Tuesday, November 11, 2014

Vard

Vard: Vard released a dismal set of 3Q14 results following its recent profit warning, with net loss of NOK37m (3Q13: NOK76m), dragged mainly by substantial cost overruns for some projects. Revenue improved 18.5% y/y to NOK2.81b, from the delivery of five vessels and two newbuild contracts. The cost overruns for some projects resulted from: i) Introduction of new production methodologies, following the comprehensive change program underway in the European organization; ii) Slower-than-expected rate of completion for several hulls at its Romanian yard, which resulted in delays and higher costs in Norway, which handles the vessels' final outfitting works.

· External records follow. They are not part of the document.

(* ===== verification/TurnTcp.v ===== *)
(** * TURN messages over a stream (socket/udp-turn-over-tcp.c)

    Framing and unframing of STUN messages and channel data on a connection to a
    TURN server, over any base socket.  A received frame is assembled in
    [recv_buf], an array of 65536 octets inside [TurnTcpPriv]; [expecting_len]
    is 0 while the header of the next frame is incomplete. *)

From S2P Require Import Prelude Bytes StateMonad StunMessage NiceAddress NiceSocket.

Inductive NiceTurnSocketCompatibility :=
| NICE_TURN_SOCKET_COMPATIBILITY_DRAFT9
| NICE_TURN_SOCKET_COMPATIBILITY_GOOGLE
| NICE_TURN_SOCKET_COMPATIBILITY_MSN
| NICE_TURN_SOCKET_COMPATIBILITY_OC2007
| NICE_TURN_SOCKET_COMPATIBILITY_RFC5766.
#[export] Instance NiceTurnSocketCompatibility_eq_dec : EqDecision NiceTurnSocketCompatibility.
Proof. solve_decision. Defined.

Definition MS_TURN_CONTROL_MESSAGE : Z := 2.
Definition MS_TURN_END_TO_END_DATA : Z := 3.
Definition MAGIC_COOKIE_OFFSET : Z := 20 + 2 + 2 + 2.

Section turn_tcp.
Context {S : Type} `{!NiceSocket S}.

Record TurnTcpPriv := {
  tt_compatibility : NiceTurnSocketCompatibility;
  recv_buf : bytes;
  recv_buf_len : Z;
  expecting_len : Z;
  base_socket : option S
}.
Definition eta_TurnTcpPriv (p : TurnTcpPriv) : TurnTcpPriv :=
  Build_TurnTcpPriv (tt_compatibility p) (recv_buf p) (recv_buf_len p) (expecting_len p) (base_socket p).
#[export] Instance set_recv_buf : Setter recv_buf := ltac:(derive_setter eta_TurnTcpPriv recv_buf).
#[export] Instance set_recv_buf_len : Setter recv_buf_len :=
  ltac:(derive_setter eta_TurnTcpPriv recv_buf_len).
#[export] Instance set_expecting_len : Setter expecting_len :=
  ltac:(derive_setter eta_TurnTcpPriv expecting_len).
#[export] Instance set_base_socket : Setter base_socket :=
  ltac:(derive_setter eta_TurnTcpPriv base_socket).

Definition nice_udp_turn_over_tcp_socket_new (base_socket : option S)
    (compatibility : NiceTurnSocketCompatibility) : TurnTcpPriv :=
  Build_TurnTcpPriv compatibility (replicate (Z.to_nat 65536) 0) 0 0 base_socket.

(** [DRAFT9 || RFC5766] *)
Definition turn_standard (c : NiceTurnSocketCompatibility) : bool :=
  bool_decide (c = NICE_TURN_SOCKET_COMPATIBILITY_DRAFT9) ||
  bool_decide (c = NICE_TURN_SOCKET_COMPATIBILITY_RFC5766).

Definition padlen (len : Z) : Z := if len mod 4 =? 0 then 0 else 4 - len mod 4.

(** ** Receiving *)

(** One receive of [size] octets behind the first [recv_buf_len] of the buffer:
    the return value and the length.  The sender's address goes to the place
    the caller's message points to. *)
Definition recv_some (recv_message : NiceInputMessage) (size : Z)
  : st TurnTcpPriv (Z * Z * NiceInputMessage) :=
  buf ← get recv_buf;
  len ← get recv_buf_len;
  '(ret, ms) ← on base_socket (nice_socket_recv_messages
    [{| im_buffers := [{| iv_buffer := drop (Z.to_nat len) buf; iv_size := u64 size |}];
        im_from := im_from recv_message; im_length := 0 |}]);
  match ms with
  | [{| im_buffers := [{| iv_buffer := b |}]; im_from := from; im_length := n |}] =>
      _ ← put recv_buf (take (Z.to_nat len) buf ++ b);
      mret (ret, n, recv_message <| im_from := from |>)
  | _ => ub
  end.

(** A [guint16] of the buffer, in network order. *)
Definition recv_u16 (i : Z) : st TurnTcpPriv Z :=
  buf ← get recv_buf;
  d ← lift (slice buf (2 * i) 2);
  mret (of_be d).

(** The header of a frame has been read: sets [expecting_len]; [false] when the
    stream makes no sense. *)
Definition recv_header (c : NiceTurnSocketCompatibility) : st TurnTcpPriv bool :=
  match c with
  | NICE_TURN_SOCKET_COMPATIBILITY_DRAFT9 | NICE_TURN_SOCKET_COMPATIBILITY_RFC5766 =>
      magic ← recv_u16 0;
      packetlen ← recv_u16 1;
      _ ← put expecting_len ((if magic <? 0x4000 then 20 else 4) + packetlen);
      mret true
  | NICE_TURN_SOCKET_COMPATIBILITY_GOOGLE =>
      compat_len ← recv_u16 0;
      _ ← put expecting_len compat_len;
      _ ← put recv_buf_len 0;
      mret true
  | NICE_TURN_SOCKET_COMPATIBILITY_OC2007 =>
      buf ← get recv_buf;
      pt ← lift (getb buf 0);
      packetlen ← recv_u16 1;
      if negb (pt =? MS_TURN_CONTROL_MESSAGE) && negb (pt =? MS_TURN_END_TO_END_DATA)
      then mret false
      else
        _ ← put expecting_len (packetlen + 2);
        _ ← put recv_buf_len 2;
        d ← lift (slice buf 2 2);
        buf ← lift (store buf 0 d);
        _ ← put recv_buf buf;
        mret true
  | NICE_TURN_SOCKET_COMPATIBILITY_MSN => mret true
  end.

(** The body of a frame. *)
Definition recv_body (c : NiceTurnSocketCompatibility) (recv_message : NiceInputMessage)
  : st TurnTcpPriv (Z * NiceInputMessage) :=
  expecting ← get expecting_len;
  len ← get recv_buf_len;
  let padlen := if turn_standard c then padlen expecting else 0 in
  '(ret, n, recv_message) ← recv_some recv_message (expecting + padlen - len);
  if ret <? 0 then mret (ret, recv_message)
  else
    _ ← upd recv_buf_len (λ l, l + n);
    len ← get recv_buf_len;
    if len =? expecting + padlen then
      buf ← get recv_buf;
      d ← lift (slice buf 0 len);
      '(recv_message, ret) ← lift (memcpy_buffer_to_input_message recv_message d);
      _ ← put expecting_len 0;
      _ ← put recv_buf_len 0;
      mret (ret, recv_message)
    else mret (0, recv_message).

(** The header takes 4 octets, or 2. *)
Definition headerlen (c : NiceTurnSocketCompatibility) : option Z :=
  match c with
  | NICE_TURN_SOCKET_COMPATIBILITY_DRAFT9 | NICE_TURN_SOCKET_COMPATIBILITY_RFC5766
  | NICE_TURN_SOCKET_COMPATIBILITY_OC2007 => Some 4
  | NICE_TURN_SOCKET_COMPATIBILITY_GOOGLE => Some 2
  | NICE_TURN_SOCKET_COMPATIBILITY_MSN => None
  end.

Definition turn_tcp_recv_message (recv_message : NiceInputMessage)
  : st TurnTcpPriv (Z * NiceInputMessage) :=
  c ← get tt_compatibility;
  expecting ← get expecting_len;
  if expecting =? 0 then
    match headerlen c with
    | None => mret (-1, recv_message)
    | Some headerlen =>
        len ← get recv_buf_len;
        '(ret, n, recv_message) ← recv_some recv_message (headerlen - len);
        if ret <? 0 then mret (ret, recv_message)
        else
          _ ← upd recv_buf_len (λ l, l + n);
          len ← get recv_buf_len;
          if len <? headerlen then mret (0, recv_message)
          else
            ok ← recv_header c;
            if negb ok then mret (-1, recv_message) else recv_body c recv_message
    end
  else recv_body c recv_message.

(** The loop over the messages, at message [i]. *)
Fixpoint turn_tcp_recv_loop (i : Z) (messages : list NiceInputMessage)
  : st TurnTcpPriv (Z * list NiceInputMessage) :=
  match messages with
  | [] => mret (i, [])
  | m :: rest =>
      '(len, m) ← turn_tcp_recv_message m;
      let m := m <| im_length := Z.max len 0 |> in
      if len <=? 0 then mret (if (len <? 0) && (i =? 0) then -1 else i, m :: rest)
      else
        '(r, rest) ← turn_tcp_recv_loop (i + 1) rest;
        mret (r, m :: rest)
  end.
Definition turn_tcp_recv_messages (messages : list NiceInputMessage)
  : st TurnTcpPriv (Z * list NiceInputMessage) := turn_tcp_recv_loop 0 messages.

(** ** Sending *)

(** The search for the magic cookie in the vectors of a message, [buf_offset]
    octets in: the cookie, 0 when it is not there in one piece. *)
Fixpoint find_cookie (bufs : list bytes) (buf_offset : Z) : outcome Z :=
  match bufs with
  | [] => mret 0
  | b :: bufs =>
      if MAGIC_COOKIE_OFFSET - buf_offset <? zlen b then
        if 4 + MAGIC_COOKIE_OFFSET - buf_offset <? zlen b then
          d ← slice b (MAGIC_COOKIE_OFFSET - buf_offset) 4;
          mret (of_be d)
        else mret 0
      else find_cookie bufs (u16 (buf_offset + zlen b))
  end.

(** The vectors sent for a message: a header before it or padding behind it. *)
Definition frame_buffers (c : NiceTurnSocketCompatibility) (message : NiceOutputMessage)
  : outcome (list bytes) :=
  let size := output_message_get_size message in
  match c with
  | NICE_TURN_SOCKET_COMPATIBILITY_GOOGLE => mret (be 2 size :: om_buffers message)
  | NICE_TURN_SOCKET_COMPATIBILITY_DRAFT9 | NICE_TURN_SOCKET_COMPATIBILITY_RFC5766 =>
      mret (om_buffers message ++ [replicate (Z.to_nat (padlen size)) 0])
  | NICE_TURN_SOCKET_COMPATIBILITY_OC2007 =>
      cookie ← (if 4 + MAGIC_COOKIE_OFFSET <? u16 size then find_cookie (om_buffers message) 0
                else mret 0);
      mret ([if cookie =? TURN_MAGIC_COOKIE then MS_TURN_CONTROL_MESSAGE else MS_TURN_END_TO_END_DATA; 0]
            :: om_buffers message)
  | NICE_TURN_SOCKET_COMPATIBILITY_MSN => mret (om_buffers message)
  end.

Definition turn_tcp_send_message (to : option NiceAddress) (message : NiceOutputMessage)
    (reliable : bool) : st TurnTcpPriv Z :=
  c ← get tt_compatibility;
  bufs ← lift (frame_buffers c message);
  let local_message := {| om_buffers := bufs |} in
  ret ← on base_socket (if reliable then nice_socket_send_messages_reliable to [local_message]
                        else nice_socket_send_messages to [local_message]);
  mret (if ret =? 1 then output_message_get_size local_message else ret).

Fixpoint turn_tcp_send_loop (to : option NiceAddress) (i : Z) (messages : list NiceOutputMessage)
  : st TurnTcpPriv Z :=
  match messages with
  | [] => mret i
  | m :: messages =>
      len ← turn_tcp_send_message to m false;
      if len <? 0 then mret (if 0 <? i then i else len)
      else if len =? 0 then mret i
      else turn_tcp_send_loop to (i + 1) messages
  end.
Definition turn_tcp_send_messages (to : option NiceAddress) (messages : list NiceOutputMessage)
  : st TurnTcpPriv Z := turn_tcp_send_loop to 0 messages.

Fixpoint turn_tcp_send_reliable_loop (to : option NiceAddress) (i : Z)
    (messages : list NiceOutputMessage) : st TurnTcpPriv Z :=
  match messages with
  | [] => mret i
  | m :: messages =>
      len ← turn_tcp_send_message to m true;
      if len <? 0 then mret len else turn_tcp_send_reliable_loop to (i + 1) messages
  end.
Definition turn_tcp_send_messages_reliable (to : option NiceAddress)
    (messages : list NiceOutputMessage) : st TurnTcpPriv Z :=
  turn_tcp_send_reliable_loop to 0 messages.

Definition turn_tcp_is_reliable (p : TurnTcpPriv) : outcome bool :=
  nice_socket_is_reliable (base_socket p).
Definition turn_tcp_can_send (addr : option NiceAddress) (p : TurnTcpPriv) : outcome bool :=
  nice_socket_can_send addr (base_socket p).
Definition turn_tcp_set_writable_callback (cb : option NiceSocketWritableCb) : st TurnTcpPriv unit :=
  on base_socket (nice_socket_set_writable_callback cb).

#[export] Instance turn_tcp_socket : NiceSocket TurnTcpPriv := {|
  recv_messages := turn_tcp_recv_messages;
  send_messages := turn_tcp_send_messages;
  send_messages_reliable := turn_tcp_send_messages_reliable;
  is_reliable := turn_tcp_is_reliable;
  can_send := turn_tcp_can_send;
  set_writable_callback := turn_tcp_set_writable_callback
|}.
End turn_tcp.
Arguments TurnTcpPriv S : clear implicits.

This brought 9M14 earnings to NOK195m (-20.1%) and revenue to NOK8.42b (+4.5%), which only made up 55% and 76%, respectively, of street's FY14 estimates. Vard made no provisions with regards to its Brazil tax claim (~NOK200m), as management is of the view that the Brazilian tax authorities’ assessment leading to the claim is incorrect and unlawful, and is confident that its tax filings will prevail in the appeals process. Order book lowered from NOK21.61b to NOK20.13b, providing visibility stretching into 2017. Going forward, management guided that new order intake is expected to be below average for the remainder of 2014 and 2015, given the declining oil price and expectations of lower E&P spending by oil majors.